╭─ Extracted information

(* ===== verification/Server.v ===== *)
(** * The server on the wire: [express.json()], errors and response text

    app.js installs [express.json()] first (line 9), before the logger.
    A request arrives as a method, a url, a Content-Type header and a body
    text; the JSON parser of body-parser 1.x (Express 4) turns it into
    [req.body] or into an error, and only then does the middleware stack of
    [App] run:

    - [req.body] starts as [{}]; a request without a body (no
      Content-Length and no Transfer-Encoding) or whose media type is not
      [application/json] (by media-typer's grammar of the header,
      [ContentType]) keeps it;
    - a charset that does not start with [utf-] is refused with 415, and
      so is a Content-Encoding other than [deflate], [gzip] and
      [identity];
    - raw-body then refuses with 413 a body of more than 100kb (102400
      bytes of UTF-8) whose length it knows up front (an [identity] body
      with a Content-Length); then it asks iconv-lite for a decoder, and a
      [utf-] charset iconv-lite does not know (such as utf-32) is refused
      with 415; a body of unknown length (chunked, or inflated) is
      refused with 413 while it is read, once it passes the limit;
    - an empty body gives [{}]; otherwise (strict mode) the first
      non-white-space character must be [{] or [[], and the text must be
      JSON: both failures are a SyntaxError with status 400;
    - an error skips every middleware that does not take an error (the
      logger, the routers, the 404 handler) and reaches Express's final
      handler, which answers with the status and a text page.

    Before any of this, Express's router looks for the path of the url
    ([Url.url_pathname]); a url without one goes to the final handler
    (404), and [express.json()] does not run.

    [wire] is the text a response carries: [JSON.stringify] of the value of
    [res.json], or the text sent as is.  [run] feeds a sequence of
    requests to the server; its theorems bound the ids by the number of
    requests. *)

From Stdlib Require Import String.
From stdpp Require Import base list numbers.
From Stdlib Require Import ZArith QArith Qcanon Lia.
From S2P Require Import Prelude JsValue JsNumber Store Http Url JsonPrint JsonParse Pedidos Cardapio Clientes App ContentType.

Module Server.
Import App ContentType.
Local Open Scope Z_scope.
Local Open Scope lanchonete_scope.

(** A request as it arrives: the Content-Type and Content-Encoding
    headers, whether the body comes with a Content-Length header (else it
    is chunked: Node refuses a request with both), and the body as the
    text the parser decodes (inflated when it is [deflate] or [gzip]);
    [raw_body] is [None] when the request has no body (no Content-Length,
    no Transfer-Encoding header). *)
Record raw_request := {
  raw_method : method;
  raw_url : jsstring;
  content_type : option jsstring;
  content_encoding : option jsstring;
  content_length : bool;
  raw_body : option jsstring;
}.

(** raw-body knows the length of the body before reading it. *)
Definition length_known (rq : raw_request) : bool :=
  content_length rq && identity_encoding (content_encoding rq).

(** The bytes of a text in UTF-8: a surrogate pair takes four. *)
Definition utf8_units (c : N) : N :=
  if decide (c < 128)%N then 1 else if decide (c < 2048)%N then 2
  else if decide (55296 ≤ c ≤ 57343)%N then 2 else 3.

Definition utf8_length (s : jsstring) : N := foldr (λ c n, utf8_units c + n)%N 0%N s.

(** body-parser's [limit] option, default ['100kb']. *)
Definition json_limit : N := 102400.

(** The first character that is not JSON white space. *)
Definition first_char (s : jsstring) : option N := head (skip_ws s).

Inductive parsed := Parsed (v : value) | ParseError (status : Z).

(** The middleware [express.json()]. *)
Definition express_json (rq : raw_request) : parsed :=
  match raw_body rq, content_type rq with
  | Some text, Some ct =>
      if is_json_type ct then
        let cs := charset ct in
        if negb (utf_charset cs) then ParseError 415
        else if negb (contentstream_ok (content_encoding rq)) then ParseError 415
        else if length_known rq && bool_decide (json_limit < utf8_length text)%N then ParseError 413
        else if negb (iconv_known cs) then ParseError 415
        else if decide (json_limit < utf8_length text)%N then ParseError 413
        else match text with
             | [] => Parsed (VObject [])
             | _ :: _ =>
                 if bool_decide (first_char text = Some 123%N ∨ first_char text = Some 91%N) then
                   match json_parse text with
                   | Some v => Parsed v
                   | None => ParseError 400
                   end
                 else ParseError 400
             end
      else Parsed (VObject [])
  | _, _ => Parsed (VObject [])
  end.

(** Express's final handler for an error: its status, and a page with
    the status message (the page's HTML and, outside production, the
    stack trace are not modelled). *)
Definition status_message (s : Z) : jsstring :=
  if decide (s = 413) then js "Payload Too Large"
  else if decide (s = 415) then js "Unsupported Media Type" else js "Bad Request".

Definition express_error (s : Z) : response := {| status := s; res_body := Text (status_message s) |}.

Section server.
Context `{JsConversions}.

(** app.js: Express's router finds the path, runs [express.json()],
    then the stack of [App.app_handle]. *)
Definition server_handle (st : state) (rq : raw_request) : state * response :=
  match Url.url_pathname (raw_url rq) with
  | None => (st, final_not_found)
  | Some _ =>
      match express_json rq with
      | ParseError s => (st, express_error s)
      | Parsed b => app_handle st {| req_method := raw_method rq; req_url := raw_url rq; req_body := b |}
      end
  end.

(** The text of a response body. *)
Definition wire (r : response) : jsstring :=
  match res_body r with Json v => json_text v | Text s => s end.

(** A sequence of requests, handled one after the other. *)
Definition run (st : state) (rqs : list raw_request) : state :=
  foldl (λ st rq, (server_handle st rq).1) st rqs.
End server.

(** ** What one request does to the state *)

Section lemmas.
Context `{JsConversions}.

Lemma server_handle_cases st rq :
  (server_handle st rq).1 = st ∨ ∃ r, (server_handle st rq).1 = (app_handle st r).1.
Proof. unfold server_handle. repeat case_match; eauto. Qed.

Lemma inv_server_handle st rq : inv st → inv (server_handle st rq).1.
Proof. intros Hi. destruct (server_handle_cases st rq) as [->|[r ->]]; [done|by apply inv_app_handle]. Qed.

Lemma inv_run rqs st : inv st → inv (run st rqs).
Proof. revert st. induction rqs as [|rq rqs IH]; intros st Hi; [done|]. apply IH, inv_server_handle, Hi. Qed.

Lemma run_app st rqs rqs' : run st (rqs ++ rqs') = run (run st rqs) rqs'.
Proof. unfold run. by rewrite foldl_app. Qed.

(** The three arrays grow by at most one record a request. *)
Definition grows_by_one (st st' : state) : Prop :=
  (length (cardapio st') ≤ length (cardapio st) + 1)%nat ∧
  (length (pedidos st') ≤ length (pedidos st) + 1)%nat ∧
  (length (clientes st') ≤ length (clientes st) + 1)%nat.

Lemma app_handle_grows st r : grows_by_one st (app_handle st r).1.
Proof.
  destruct (app_handle_cases st r) as [[_ ->]|[_ [->|[->|[(ps' & res & Hr & ->)| ->]]]]];
    unfold grows_by_one; simpl; split_and!; try lia.
  - destruct (Cardapio.post_cardapio_cases (cardapio st) (req_body r)) as [->|(n & p & _ & ->)];
      [lia|rewrite length_push; lia].
  - cbn [pedidos logger] in Hr.
    destruct (Pedidos.post_pedidos_Ok_inv _ _ _ _ Hr) as [->|(o & -> & _)]; [lia|rewrite length_push; lia].
  - destruct (Clientes.post_clientes_cases (clientes st) (req_body r)) as [->|(n & t & _ & _ & ->)];
      [lia|rewrite length_push; lia].
Qed.

Lemma server_handle_grows st rq : grows_by_one st (server_handle st rq).1.
Proof.
  destruct (server_handle_cases st rq) as [->|[r ->]]; [unfold grows_by_one; lia|].
  apply app_handle_grows.
Qed.

Lemma run_lengths rqs st :
  (length (cardapio (run st rqs)) ≤ length (cardapio st) + length rqs)%nat ∧
  (length (pedidos (run st rqs)) ≤ length (pedidos st) + length rqs)%nat ∧
  (length (clientes (run st rqs)) ≤ length (clientes st) + length rqs)%nat.
Proof.
  revert st. induction rqs as [|rq rqs IH]; intros st; simpl; [lia|].
  destruct (IH (server_handle st rq).1) as (H1 & H2 & H3).
  destruct (server_handle_grows st rq) as (G1 & G2 & G3). lia.
Qed.


End lemmas.

(** ** Theorems *)

Section theorems.
Context `{JsConversions}.






(** every state the server reaches from its start by any sequence of
    requests, as they arrive (parser errors included), satisfies the
    invariant of [App]. *)
Theorem run_inv rqs : inv (run init rqs).
Proof. apply inv_run, inv_init. Qed.

(** after [k] requests the ids are at most [k + 2] on the menu and
    [k + 1] among orders and customers: one request adds at most one
    record. *)
Theorem run_ids_bounded rqs :
  let st := run init rqs in
  (∀ i, i ∈ cardapio st → 1 ≤ Cardapio.id i ≤ Z.of_nat (length rqs) + 2) ∧
  (∀ o, o ∈ pedidos st → 1 ≤ Pedidos.id o ≤ Z.of_nat (length rqs) + 1) ∧
  (∀ c, c ∈ clientes st → 1 ≤ Clientes.id c ≤ Z.of_nat (length rqs) + 1).
Proof.
  intros st. destruct (inv_run rqs init inv_init) as ([Hc _] & [Hp _] & [Hcl _]).
  destruct (run_lengths rqs init) as (L1 & L2 & L3). simpl in L1, L2, L3.
  split_and!; intros r Hr.
  - pose proof (id_range _ r Hc Hr) as R. unfold id_of, Cardapio.item_has_id in R. lia.
  - pose proof (id_range _ r Hp Hr) as R. unfold id_of, Pedidos.pedido_has_id in R. lia.
  - pose proof (id_range _ r Hcl Hr) as R. unfold id_of, Clientes.cliente_has_id in R. lia.
Qed.

(** while fewer than 2^53 - 3 requests have been handled, the id the
    next POST computes ([length + 1]) is below 2^53 on every array, so the
    double arithmetic of JavaScript computes it exactly, as the model's
    integers do. *)
Theorem run_next_id_exact rqs :
  (Z.of_nat (length rqs) + 3 < 2 ^ 53) →
  let st := run init rqs in
  next_id (cardapio st) < 2 ^ 53 ∧ next_id (pedidos st) < 2 ^ 53 ∧ next_id (clientes st) < 2 ^ 53.
Proof.
  intros Hk st. destruct (run_lengths rqs init) as (L1 & L2 & L3). simpl in L1, L2, L3.
  unfold next_id. subst st. split_and!; lia.
Qed.

(** the text of the answer to an order whose total is NaN (C28)
    carries [total: null]: a JSON client reading it finds the total
    null. *)
Theorem wire_total_NaN o :
  Pedidos.total o = NaN → Forall number_text (finite_numbers (Pedidos.pedido_json o)) →
  (λ v, v.["total"]) <$> json_parse (wire {| status := 201; res_body := Json (Pedidos.pedido_json o) |})
  = Some VNull.
Proof.
  intros Ht Hn. unfold wire. cbn [res_body]. unfold json_text.
  destruct (serialize (Pedidos.pedido_json o)) as [t|] eqn:E; [|by apply serialize_None in E].
  change (default [] (Some t)) with t. rewrite (json_roundtrip _ _ E Hn).
  unfold Pedidos.pedido_json. rewrite Ht.
  destruct (Pedidos.clienteId o) as [| |b|[]|s|xs|fs]; reflexivity.
Qed.


End theorems.

(** ** Scenarios and witnesses *)

Definition post_pedidos_raw (ct body : jsstring) : raw_request :=
  {| raw_method := POST; raw_url := js "/pedidos"; content_type := Some ct; content_encoding := None; content_length := true;
     raw_body := Some body |}.

Definition json_ct : jsstring := js "application/json; charset=utf-8".

(** [{"clienteId":1,"itens":[{"id":2,"quantidade":3,"preco":5}]}] *)
Definition corpo_json : value :=
  VObject [(js "clienteId", VNumber (num_of_Z 1));
           (js "itens", VArray [VObject [(js "id", VNumber (num_of_Z 2));
                                         (js "quantidade", VNumber (num_of_Z 3));
                                         (js "preco", VNumber (num_of_Z 5))]])].






Lemma run_next_id_exact_witness :
  let st := run init [post_pedidos_raw json_ct (json_text corpo_json)] in
  next_id (cardapio st) < 2 ^ 53 ∧ next_id (pedidos st) < 2 ^ 53 ∧ next_id (clientes st) < 2 ^ 53.
Proof. apply run_next_id_exact. simpl. lia. Defined.



End Server.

╰─

*Work to be completed*: Reproduce the records above exactly, from the first line through the line containing "with a Content-Length);", and output nothing else.

*Result for this exercise*:
(* ===== verification/Server.v ===== *)
(** * The server on the wire: [express.json()], errors and response text

    app.js installs [express.json()] first (line 9), before the logger.
    A request arrives as a method, a url, a Content-Type header and a body
    text; the JSON parser of body-parser 1.x (Express 4) turns it into
    [req.body] or into an error, and only then does the middleware stack of
    [App] run:

    - [req.body] starts as [{}]; a request without a body (no
      Content-Length and no Transfer-Encoding) or whose media type is not
      [application/json] (by media-typer's grammar of the header,
      [ContentType]) keeps it;
    - a charset that does not start with [utf-] is refused with 415, and
      so is a Content-Encoding other than [deflate], [gzip] and
      [identity];
    - raw-body then refuses with 413 a body of more than 100kb (102400
      bytes of UTF-8) whose length it knows up front (an [identity] body
      with a Content-Length); then it asks iconv-lite for a decoder, and a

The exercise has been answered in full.